メッセージ受信部5342は、受信装置4からのメッセージ、及び、各サービス実行部532からのメッセージを受信する。メッセージ受信部5342は、受信したメッセージを、メッセージ判定部5343及びメッセージ分配部5344に送信する。なお、メッセージ受信部5342は、メッセージ判定部5343に宛先の判定に必要な情報のみを送信してもよい。
メッセージ判定部5343は、メッセージ受信部5342から受信したメッセージに付加されたサービスの識別子と、サービス識別管理部5341に記憶される対応表とを照合してメッセージの送信先を決定し、メッセージ分配部5344に通知する。
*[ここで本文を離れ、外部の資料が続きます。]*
(** The first pattern of a net found in the title. *)
Fixpoint first_hit {A} (net : list (re * A)) (raw_title : list N) : option A :=
  match net with
  | [] => None
  | (pattern, a) :: rest => if search pattern raw_title then Some a else first_hit rest raw_title
  end.

Definition _reject_net (raw_title : list N) : option QualitySource :=
  first_hit _REJECT_NET raw_title.
Definition _reject_modifier_net (raw_title : list N) : option Modifier :=
  first_hit _REJECT_MODIFIER_NET raw_title.

(** *** The mapping *)

Definition others_of (f : gmap (list N) obj) : list (list N) :=
  py_casefold <$> _as_str_list (get "other" f).

Definition map_source (f : gmap (list N) obj) (raw_title : list N) : QualitySource :=
  let others := others_of f in
  let base :=
    match get "source" f with
    | ObjStr raw_source =>
        if bool_decide (raw_source = lit "Web") then
          if mem (lit "rip") others then SRC_WEBRIP else SRC_WEBDL
        else default SRC_UNKNOWN (assoc raw_source _SOURCE_MAP)
    | _ => SRC_UNKNOWN
    end in
  match _reject_net raw_title with Some forced => forced | None => base end.

Definition is_decimal (c : N) : bool :=
  match digit_val c with Some _ => true | None => false end.
(** The two ways the loop over patterns ends, on an ASCII text. *)
Lemma cap_with_cases text patterns :
  all_ascii text = true ->
  (forall p, p ∈ patterns -> p ∈ ENVIRONMENTAL_FAILURE_PATTERNS) ->
  let lowered := ascii_lower <$> text in
  (cap_with patterns text lowered = take _MAX_FAILURE_DETAIL_CHARS text /\
   forall p, p ∈ patterns -> contains p lowered = true ->
     contains p (take _MAX_FAILURE_DETAIL_CHARS lowered) = true) \/
  (exists p n i, p ∈ patterns /\ contains p lowered = true /\
     cap_with patterns text lowered = take n text ++ marker ++ take (length p) (drop i text) /\
     ascii_lower <$> take (length p) (drop i text) = p /\
     (n + 1 + length p = _MAX_FAILURE_DETAIL_CHARS)%nat).
Proof.
  intros Ha Hin lowered. induction patterns as [|p rest IH].
  { left. split; [done|]. by intros p ?%not_elem_of_nil. }
  assert (Hrest : forall q, q ∈ rest -> q ∈ ENVIRONMENTAL_FAILURE_PATTERNS)
    by (intros q Hq; apply Hin; by right).
  specialize (IH Hrest). pose proof (pattern_room p (Hin p ltac:(left))) as Hroom.
  cbn [cap_with].
  destruct (contains p (take _MAX_FAILURE_DETAIL_CHARS lowered)) eqn:Hh; cbn [orb];
    [|destruct (contains p lowered) eqn:Hc; cbn [negb]].
  - destruct IH as [[-> IH]|(q & n & i & Hq & H)].
    + left. split; [done|]. intros q [->|Hq]%elem_of_cons; auto.
    + right. exists q, n, i. split; [by right|done].
  - right. pose proof (find_from_spec p 0 lowered) as Hf. fold (py_find p lowered) in Hf.
    destruct (py_find p lowered) as [k|]; [|congruence].
    destruct Hf as (i & -> & Htake). change (default 0%nat (Some (0 + i)%nat)) with i. cbv zeta.
    assert (Hlow : ascii_lower <$> take (length p) (drop i text) = p)
      by (unfold lowered in Htake; by rewrite fmap_take, fmap_drop).
    assert (Hlen : length (take (length p) (drop i text)) = length p)
      by (rewrite <- Hlow at 2; by rewrite length_fmap).
    rewrite Hlen. change (length marker) with 1%nat.
    destruct (Z.leb_spec (Z.of_nat _MAX_FAILURE_DETAIL_CHARS - Z.of_nat 1 - Z.of_nat (length p)) 0);
      [lia|].
    exists p, (_MAX_FAILURE_DETAIL_CHARS - 1 - length p)%nat, i.
    split; [left|]. split; [done|]. split; [|split; [done|lia]].
    do 2 f_equal. lia.
  - destruct IH as [[-> IH]|(q & n & i & Hq & H)].
    + left. split; [done|]. intros q [->|Hq]%elem_of_cons; [congruence|auto].
    + right. exists q, n, i. split; [by right|done].
Qed.

Lemma env_in_true s : env_in s = true <-> exists p, p ∈ ENVIRONMENTAL_FAILURE_PATTERNS /\ contains p s = true.
Proof. apply existsb_exists_iff. Qed.

Lemma env_in_prefix n s : env_in (take n s) = true -> env_in s = true.
Proof.
  rewrite !env_in_true. intros (p & Hp & Hc). exists p. split; [done|].
  rewrite <- (take_drop n s). apply (contains_extend p [] (take n s) (drop n s) Hc).
Qed.
(* ===== verification/PlexVideo.v ===== *)
(** * Video candidates and payload inspection ([domain/plex_video.py], [payload_validation.py])

    Which paths are candidate videos, the probe formats they may have, and the
    policy over a torrent's whole manifest. *)

From Stdlib Require Import ZArith Lia Bool String Sorted SpecFloat.
From S2P Require Import Prelude PyStr PyNum.

#[local] Open Scope bool_scope.

Definition _MATROSKA_FORMATS : list (list N) := [lit "matroska"; lit "webm"].
Definition _MOV_FORMATS : list (list N) :=
  [lit "mov"; lit "mp4"; lit "m4a"; lit "3gp"; lit "3g2"; lit "mj2"].
Definition _AVI_FORMATS : list (list N) := [lit "avi"].
Definition _ASF_FORMATS : list (list N) := [lit "asf"].
Definition _MPEG_PS_FORMATS : list (list N) := [lit "mpeg"].
Definition _MPEG_TS_FORMATS : list (list N) := [lit "mpegts"].
Definition _FLV_FORMATS : list (list N) := [lit "flv"].
Definition _OGG_FORMATS : list (list N) := [lit "ogg"].
Definition _NO_FORMATS : list (list N) := [].
Definition _DISC_STRUCTURE_DIR_NAMES : list (list N) := [lit "bdmv"; lit "video_ts"].

Definition PLEX_EXTRAS_DIR_NAMES : list (list N) :=
  [lit "featurettes"; lit "extras"; lit "trailers"; lit "behind the scenes"; lit "deleted scenes"].

Definition PLEX_VIDEO_FORMATS : list (list N * list (list N)) :=
  [ (lit ".mkv", _MATROSKA_FORMATS); (lit ".mp4", _MOV_FORMATS); (lit ".m4v", _MOV_FORMATS);
    (lit ".avi", _AVI_FORMATS); (lit ".mov", _MOV_FORMATS); (lit ".divx", _AVI_FORMATS);
    (lit ".wmv", _ASF_FORMATS); (lit ".mpg", _MPEG_PS_FORMATS); (lit ".mpeg", _MPEG_PS_FORMATS);
    (lit ".ts", _MPEG_TS_FORMATS); (lit ".m2ts", _MPEG_TS_FORMATS); (lit ".mts", _MPEG_TS_FORMATS);
    (lit ".webm", _MATROSKA_FORMATS); (lit ".flv", _FLV_FORMATS); (lit ".ogv", _OGG_FORMATS) ].

Definition PLEX_VIDEO_EXTENSIONS : list (list N) := PLEX_VIDEO_FORMATS.*1.

Definition DANGEROUS_EXTENSIONS : list (list N) :=
  [ lit ".exe"; lit ".bat"; lit ".sh"; lit ".py"; lit ".dll"; lit ".msi"; lit ".app"; lit ".deb";
    lit ".rpm"; lit ".jar"; lit ".cmd"; lit ".ps1"; lit ".vbs"; lit ".scr"; lit ".com"; lit ".pif";
    lit ".apk"; lit ".dmg"; lit ".run"; lit ".bin"; lit ".lnk"; lit ".js" ].

Definition HELD_METADATA_STATES : list (list N) := [lit "metaDL"; lit "forcedMetaDL"].

Definition is_unstarted_held_torrent (raw_state : list N) (progress : spec_float)
    (has_manifest : bool) : bool :=
  if mem raw_state HELD_METADATA_STATES then true
  else mem raw_state [lit "stoppedDL"; lit "pausedDL"] && feq progress f_zero && has_manifest.

(** [PurePosixPath(path.replace("\\", "/"))]. *)
Definition normalized (p : list N) : path := posix_path (replace_char backslash slash p).

Record PayloadInspection := { pi_video_indices : list nat; pi_reason : option (list N) }.

Section plex_video.
Context {DB : UnicodeDB}.

Definition is_plex_disc_structure_path (p : list N) : bool :=
  existsb (fun part => mem (py_casefold part) _DISC_STRUCTURE_DIR_NAMES) (path_parts (normalized p)).

Definition plex_video_extension (p : list N) : option (list N) :=
  if is_plex_disc_structure_path p then None
  else
    let suffix := py_casefold (path_suffix (normalized p)) in
    if mem suffix PLEX_VIDEO_EXTENSIONS then Some suffix else None.

Definition expected_probe_formats (p : list N) : list (list N) :=
  match plex_video_extension p with
  | None => _NO_FORMATS
  | Some extension => default _NO_FORMATS (assoc extension PLEX_VIDEO_FORMATS)
  end.

(** [parts[1:-1]]. *)
Definition folders_of (parts : list (list N)) : list (list N) := removelast (tail parts).

(** [parts[-1]] of an empty tuple raises. *)
Definition _is_feature_candidate (name : list N) : res bool :=
  let parts := path_parts (normalized name) in
  match last parts with
  | None => Raise IndexError
  | Some final =>
      if contains (lit "sample") (py_casefold final)
         || existsb (fun part => contains (lit "sample") (py_casefold part)
                                 || mem (py_casefold part) PLEX_EXTRAS_DIR_NAMES)
              (folders_of parts)
      then Ok false
      else Ok (match plex_video_extension name with Some _ => true | None => false end)
  end.

(** A component of the name has a dangerous extension. *)
Definition is_dangerous (name : list N) : bool :=
  existsb (fun part => mem (py_casefold (path_suffix (posix_path part))) DANGEROUS_EXTENSIONS)
    (path_parts (normalized name)).

(** The indices of the candidates, from [i] on. *)
Fixpoint candidate_indices (i : nat) (names : list (list N)) : res (list nat) :=
  match names with
  | [] => Ok []
  | name :: rest =>
      b ← _is_feature_candidate name;
      is_ ← candidate_indices (S i) rest;
      Ok (if (b : bool) then i :: is_ else is_)
  end.

Definition inspect_payload (names : list (list N)) : res PayloadInspection :=
  match List.find is_dangerous names with
  | Some name =>
      Ok {| pi_video_indices := [];
            pi_reason := Some (lit "release payload contains executable: " ++ name) |}
  | None =>
      videos ← candidate_indices 0 names;
      Ok (match videos with
          | [] => {| pi_video_indices := [];
                     pi_reason := Some (lit "release payload contains no Plex-supported video file") |}
          | _ => {| pi_video_indices := videos; pi_reason := None |}
          end)
  end.

(** ** Lemmas *)

Lemma split_on_app sep a b : split_on sep (a ++ sep :: b) = split_on sep a ++ split_on sep b.
Proof.
  induction a as [|c a IH]; simpl; [by rewrite N.eqb_refl|].
  destruct (c =? sep)%N; [by rewrite IH|]. rewrite IH.
  pose proof (split_on_nonempty sep a) as Hne. by destruct (split_on sep a).
Qed.

Lemma split_on_whole sep d : sep ∉ d -> split_on sep d = [d].
Proof.
  induction d as [|c d IH]; [done|]. intros [Hc Hd]%not_elem_of_cons. simpl.
  destruct (N.eqb_spec c sep); [congruence|]. by rewrite IH.
Qed.

(** Taking off the root takes off slashes only, so it loses no component. *)
Lemma posix_path_parts part s :
  part ∈ split_on slash s -> is_component part = true -> part ∈ path_parts (posix_path s).
Proof.
  intros Hp Hc.
  assert (Hdrop : forall t, is_slash (t !! 0) = true ->
    part ∈ split_on slash t -> part ∈ split_on slash (drop 1 t)).
  { intros [|c t]; [done|]. cbn. intros ->. intros [->|H]%elem_of_cons; done. }
  assert (Htail : part ∈ split_on slash (snd (splitroot s))).
  { unfold splitroot. destruct (is_slash (s !! 0)) eqn:H0; [|done]. cbn [negb].
    destruct (negb (is_slash (s !! 1)) || is_slash (s !! 2)) eqn:H1; [by apply Hdrop|].
    apply orb_false_iff in H1 as [H1%negb_false_iff _].
    change (drop 2 s) with (drop (1 + 1) s). rewrite <- drop_drop.
    apply Hdrop; [by rewrite lookup_drop | by apply Hdrop]. }
  unfold posix_path. destruct (splitroot s) as [root rel]. cbn in Htail.
  assert (part ∈ List.filter is_component (split_on slash rel)) as Hin
    by (rewrite list_elem_of_In, filter_In, <- list_elem_of_In; done).
  unfold path_parts. cbn. destruct root; [done|by right].
Qed.

Lemma replace_char_app c d a b : replace_char c d (a ++ b) = replace_char c d a ++ replace_char c d b.
Proof. apply fmap_app. Qed.

(** A directory between two separators of either kind is a path component. *)
Lemma directory_is_part a s1 d s2 b :
  s1 ∈ [slash; backslash] -> s2 ∈ [slash; backslash] ->
  slash ∉ d -> backslash ∉ d -> is_component d = true ->
  d ∈ path_parts (normalized (a ++ s1 :: d ++ s2 :: b)).
Proof.
  intros H1 H2 Hd1 Hd2 Hc. apply posix_path_parts; [|done].
  assert (Hsep : forall s x, s ∈ [slash; backslash] ->
    replace_char backslash slash (s :: x) = slash :: replace_char backslash slash x).
  { intros s x [->|[->|[]%not_elem_of_nil]%elem_of_cons]%elem_of_cons; done. }
  rewrite replace_char_app, Hsep, replace_char_app, Hsep by done.
  rewrite (replace_char_id _ _ d) by (intros x Hx ->; done).
  rewrite !split_on_app, (split_on_whole slash d) by done.
  rewrite !elem_of_app. right. left. left.
Qed.

Lemma lower_keeps_separators (d : list N) x :
  is_upper x = false -> is_lower x = false -> x ∈ d -> x ∈ (ascii_lower <$> d).
Proof.
  intros Hu Hl Hx. apply list_elem_of_fmap. exists x. unfold ascii_lower. by rewrite Hu.
Qed.

(** Nothing inside an optical-disc tree is ever a candidate video: with a
    directory [BDMV] or [VIDEO_TS], in any case, between separators of either
    kind, the path has no video extension and no probe format passes it. *)
Theorem disc_tree_is_never_video a s1 d s2 b :
  s1 ∈ [slash; backslash] -> s2 ∈ [slash; backslash] ->
  all_ascii d = true -> (ascii_lower <$> d) ∈ _DISC_STRUCTURE_DIR_NAMES ->
  let p := a ++ s1 :: d ++ s2 :: b in
  is_plex_disc_structure_path p = true /\ plex_video_extension p = None /\
  expected_probe_formats p = [].
Proof.
  intros H1 H2 Ha Hd p.
  assert (Hclean : forall x, x ∈ [slash; backslash] -> x ∉ d).
  { intros x Hx Hxd. apply (lower_keeps_separators d x) in Hxd;
      [|by repeat (apply elem_of_cons in Hx as [->|Hx]; [done|]); apply not_elem_of_nil in Hx..].
    assert (forallb (fun w => forallb (fun x => negb (mem x w)) [slash; backslash])
      _DISC_STRUCTURE_DIR_NAMES = true) as Hall by by_compute.
    rewrite forallb_forall_iff in Hall. specialize (Hall _ Hd).
    rewrite forallb_forall_iff in Hall. specialize (Hall _ Hx).
    apply negb_true_iff, mem_false in Hall. done. }
  assert (is_plex_disc_structure_path p = true) as Hp.
  { unfold is_plex_disc_structure_path. apply existsb_exists_iff. exists d. split.
    - apply directory_is_part; try done.
      + apply Hclean. left.
      + apply Hclean. right. left.
      + destruct d as [|c [|]]; [|..].
        * repeat (apply elem_of_cons in Hd as [Hd|Hd]; [discriminate Hd|]). by apply not_elem_of_nil in Hd.
        * repeat (apply elem_of_cons in Hd as [Hd|Hd]; [discriminate Hd|]). by apply not_elem_of_nil in Hd.
        * unfold is_component. by rewrite !bool_decide_false.
    - rewrite casefold_ascii by done. by apply mem_true. }
  unfold expected_probe_formats, plex_video_extension. by rewrite Hp.
Qed.

(** The host's separator does not matter, and the probe fails closed: a path
    and its spelling with the other separator are treated alike, and a path has
    a probe format exactly when it has a supported extension. *)
Theorem video_extension_separators_and_formats p :
  plex_video_extension (replace_char backslash slash p) = plex_video_extension p /\
  expected_probe_formats (replace_char backslash slash p) = expected_probe_formats p /\
  (expected_probe_formats p <> [] <-> plex_video_extension p <> None).
Proof.
  assert (Hn : normalized (replace_char backslash slash p) = normalized p).
  { unfold normalized. by rewrite replace_char_idemp. }
  assert (He : plex_video_extension (replace_char backslash slash p) = plex_video_extension p).
  { unfold plex_video_extension, is_plex_disc_structure_path. by rewrite Hn. }
  split; [done|]. split; [unfold expected_probe_formats; by rewrite He|].
  unfold expected_probe_formats, plex_video_extension.
  destruct (is_plex_disc_structure_path p); [done|].
  destruct (mem _ PLEX_VIDEO_EXTENSIONS) eqn:Hm; [|done]. split; [done|]. intros _.
  apply mem_true in Hm. revert Hm. generalize (py_casefold (path_suffix (normalized p))). intros e He'.
  assert (forallb (fun e => negb (bool_decide (default _NO_FORMATS (assoc e PLEX_VIDEO_FORMATS) = [])))
    PLEX_VIDEO_EXTENSIONS = true) as Hall by by_compute.
  rewrite forallb_forall_iff in Hall. apply Hall, negb_true_iff, bool_decide_eq_false in He'. done.
Qed.

(** ** The whole manifest *)

Lemma candidate_indices_spec i names out :
  candidate_indices i names = Ok out ->
  StronglySorted lt out /\
  forall j, j ∈ out <-> (i <= j)%nat /\ exists name, names !! (j - i)%nat = Some name /\
    _is_feature_candidate name = Ok true.
Proof.
  revert i out; induction names as [|name names IH]; intros i out; cbn [candidate_indices].
  - intros [= <-]. split; [constructor|]. intros j. split; [by intros ?%not_elem_of_nil|].
    intros (_ & name & H & _). by rewrite lookup_nil in H.
  - intros H. apply bind_Ok in H as (b & Hb & H). apply bind_Ok in H as (js & Hjs & [= <-]).
    destruct (IH _ _ Hjs) as [Hs Hin].
    assert (Hrest : forall j, j ∈ js <-> (S i <= j)%nat /\ exists name',
      (name :: names) !! (j - i)%nat = Some name' /\ _is_feature_candidate name' = Ok true).
    { intros j. rewrite Hin. split; intros [Hle H]; (split; [lia|]);
        replace (j - i)%nat with (S (j - S i)) in * by lia; exact H. }
    destruct b.
    + split.
      * constructor; [done|]. apply Forall_forall. intros j Hj. apply Hin in Hj. lia.
      * intros j. rewrite elem_of_cons, Hrest. split.
        -- intros [->|[Hle H]]; [|split; [lia|done]]. split; [lia|]. exists name.
           by rewrite Nat.sub_diag.
        -- intros [Hle H]. destruct (decide (j = i)) as [->|Hne]; [by left|right; split; [lia|done]].
    + split; [done|]. intros j. rewrite Hrest. split; intros [Hle H]; (split; [lia|done]) || idtac.
      destruct (decide (j = i)) as [->|Hne]; [|split; [lia|done]].
      destruct H as (name' & Hl & Hc). rewrite Nat.sub_diag in Hl. injection Hl as <-. congruence.
Qed.

(** Inspecting a manifest: one file with a dangerous component anywhere
    condemns it; otherwise the indices returned are exactly the feature
    candidates, in order, and a reason is given exactly when there is none. *)
Theorem inspect_payload_spec names out :
  inspect_payload names = Ok out ->
  (pi_reason out = None <-> pi_video_indices out <> []) /\
  StronglySorted lt (pi_video_indices out) /\
  (existsb is_dangerous names = true -> pi_video_indices out = []) /\
  (existsb is_dangerous names = false -> forall j, j ∈ pi_video_indices out <->
     exists name, names !! j = Some name /\ _is_feature_candidate name = Ok true).
Proof.
  unfold inspect_payload.
  destruct (List.find is_dangerous names) as [name|] eqn:Hf.
  - intros [= <-]. cbn. apply List.find_some in Hf as [Hin Hd]. apply list_elem_of_In in Hin.
    split; [done|]. split; [constructor|]. split; [done|]. intros He.
    assert (existsb is_dangerous names = true) by (apply existsb_exists_iff; eauto). congruence.
  - intros H. apply bind_Ok in H as (videos & Hv & [= <-]).
    destruct (candidate_indices_spec _ _ _ Hv) as [Hs Hin].
    assert (Hin' : forall j, j ∈ videos <-> exists name, names !! j = Some name /\
      _is_feature_candidate name = Ok true).
    { intros j. rewrite Hin, Nat.sub_0_r. split; [by intros [_ ?]|]. intros ?. split; [lia|done]. }
    assert (existsb is_dangerous names = false) as ->.
    { apply not_true_iff_false. rewrite existsb_exists_iff. intros (n & Hn & Hd).
      apply list_elem_of_In in Hn. by rewrite (List.find_none _ _ Hf n Hn) in Hd. }
    by destruct videos.
Qed.
End plex_video.

(** ** Witnesses *)

Section examples.
#[local] Existing Instance ascii_db.

Lemma disc_tree_is_never_video_witness :
  plex_video_extension (lit "Film\Bdmv/STREAM/00001.m2ts") = None /\
  plex_video_extension (lit "Film/STREAM/00001.m2ts") = Some (lit ".m2ts").
Proof.
  split; [|vm_compute; reflexivity].
  apply (disc_tree_is_never_video (lit "Film") backslash (lit "Bdmv") slash
    (lit "STREAM/00001.m2ts")); try reflexivity; apply mem_true; reflexivity.
Defined.

Lemma inspect_payload_spec_witness :
  exists out, inspect_payload [lit "Show/Sample/x.mkv"; lit "Show/S01E01.mkv"] = Ok out /\
    pi_video_indices out = [1] /\ pi_reason out = None.
Proof.
  eexists. split; [vm_compute; reflexivity|]. split; [reflexivity|].
  apply (inspect_payload_spec [lit "Show/Sample/x.mkv"; lit "Show/S01E01.mkv"]);
    [vm_compute; reflexivity | discriminate].
Defined.
End examples.
(* ===== verification/LibraryRoots.v ===== *)
(** * Library roots ([services/library_roots.py])

    Which configured root owns a path: lexical containment after
    [os.path.normpath], the deepest containing root winning. *)

From Stdlib Require Import ZArith Lia Bool String.
From S2P Require Import Prelude PyStr.

#[local] Open Scope bool_scope.

(** ** [posixpath.normpath] *)

Definition dotdot : list N := [dot; dot].

(** The slashes a path keeps in front: none, one, or exactly two. *)
Definition initial_slashes (s : list N) : list N := (splitroot s).1.

(** One component: [..] removes the last one, unless there is none to remove. *)
Definition norm_step (rooted : bool) (acc : list (list N)) (comp : list N) : list (list N) :=
  if bool_decide (comp = []) || bool_decide (comp = [dot]) then acc
  else if negb (bool_decide (comp = dotdot)) || (negb rooted && bool_decide (acc = []))
          || bool_decide (last acc = Some dotdot)
  then acc ++ [comp]
  else take (length acc - 1) acc.

Definition norm_comps (s : list N) : list (list N) :=
  foldl (norm_step (negb (bool_decide (initial_slashes s = [])))) [] (split_on slash s).

Definition normpath (s : list N) : list N :=
  match s with
  | [] => [dot]
  | _ =>
      match initial_slashes s ++ join [slash] (norm_comps s) with
      | [] => [dot]
      | path => path
      end
  end.

(** ** [LibraryRoots] *)

Record LibraryRoots := {
  movies : option (list N);
  tv : option (list N);
  anime_movie : option (list N);
  anime_tv : option (list N);
}.

(** [__post_init__]: a value of white space only becomes [None]. *)
Definition blank_to_none (value : option (list N)) : option (list N) :=
  match value with
  | Some s => if bool_decide (py_strip s = []) then None else Some s
  | None => None
  end.

Definition make_roots (movies tv anime_movie anime_tv : option (list N)) : LibraryRoots :=
  {| movies := blank_to_none movies; tv := blank_to_none tv;
     anime_movie := blank_to_none anime_movie; anime_tv := blank_to_none anime_tv |}.

(** [r] is truthy. *)
Definition truthy (r : option (list N)) : bool :=
  match r with Some (_ :: _) => true | _ => false end.

Definition configured (r : LibraryRoots) : list (list N) :=
  omap (fun x : option (list N) => if truthy x then x else None)
    [movies r; tv r; anime_movie r; anime_tv r].

Definition fallback_for (r : LibraryRoots) (media_type : list N) (is_anime : bool) : option (list N) :=
  if bool_decide (media_type = lit "movie") then
    if is_anime && truthy (anime_movie r) then anime_movie r else movies r
  else if is_anime && truthy (anime_tv r) then anime_tv r else tv r.

(** ** [deepest_containing_root] *)

Definition sep : list N := [slash].

Definition count_sep (s : list N) : nat := length (List.filter (fun c => (c =? slash)%N) s).

(** The containment test and the depth of one root. *)
Definition probe (candidate root : list N) : bool * Z :=
  let root_norm := normpath root in
  if bool_decide (root_norm = sep) then (prefixb sep candidate, 0%Z)
  else (bool_decide (candidate = root_norm) || prefixb (root_norm ++ sep) candidate,
        Z.of_nat (count_sep root_norm)).

Definition blank_root (root : list N) : bool :=
  bool_decide (root = []) || bool_decide (py_strip root = []).

Definition deepest_step (candidate : list N) (best : option (list N) * Z) (root : list N)
    : option (list N) * Z :=
  if blank_root root then best
  else
    let '(contains, depth) := probe candidate root in
    if negb contains then best
    else if (best.2 <? depth)%Z then (Some root, depth) else best.

Definition deepest_containing_root (path : list N) (roots : list (list N)) : option (list N) :=
  match path with
  | [] => None
  | _ => (foldl (deepest_step (normpath path)) (None, (-1)%Z) roots).1
  end.

Example deepest_nested :
  deepest_containing_root (lit "/media/movies/anime/A/../B.mkv") [lit "/"; lit "/media/movies/"; lit "/media/movies/anime"]
  = Some (lit "/media/movies/anime").
Proof. reflexivity. Qed.

(** ** Containment is by components *)

Definition owns (candidate root : list N) : bool := negb (blank_root root) && (probe candidate root).1.
Definition depth (root : list N) : Z := (probe [] root).2.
メッセージ判定部5343は、メッセージに付加された送信元のサービスの識別子と送信先のサービスの識別子とが同一の場合は受信装置4を送信先とし、異なる場合はサービス実行部532を送信先とする。また、メッセージ判定部5343は、実施形態によっては、サービス間の通信チャンネルを確立するための識別子の発行や、その識別子に基づいたメッセージの送信先の決定を行う。
メッセージ分配部5344は、メッセージ受信部5342から受信したメッセージを、メッセージ判定部5343が決定した送信先に送信する。送信元サービス設定部5345は、サービス実行部532が受信装置4または他のサービス実行部532に対して送信するメッセージに、送信元のサービス実行部532の識別子を付加する。
上述したように、受信装置4で実行される放送マネージドアプリは一つである。そこで、複数のサービスを一つの放送マネージドアプリで実行するために、一つのHTML文書(アプリケーションプログラム)内に複数のサービスそれぞれを実行させるためのプログラムを記述する。例えば、放送局Aが提供する現行の放送マネージドアプリでのサービスAに加え、放送局Aと放送局Bとが共通に提供するサービスXを同時に運用することを想定する。このとき、放送局Aが提供するサービスAのHTML文書内と、放送局Bが提供する放送マネージドアプリのサービスBのHTML文書内に、サービスXの機能をJavaScript(登録商標)等で記述する。さらに、複数のサービスで個々にデバイス間でメッセージを送受信するため、連携端末5のサービス実行管理部533と同等の機能を有するサービス実行管理部422の機能、連携端末5のメッセージ制御部534と同等の機能を有するメッセージ制御部423の機能を、サービスAとサービスBの両方のサービスのHTML文書内にサービスXの機能と同様に記述する。サービス実行管理部422の機能には、サービス実行部421の起動や終了などの制御、サービスごとに画面に表示するか否かの制御が含まれる。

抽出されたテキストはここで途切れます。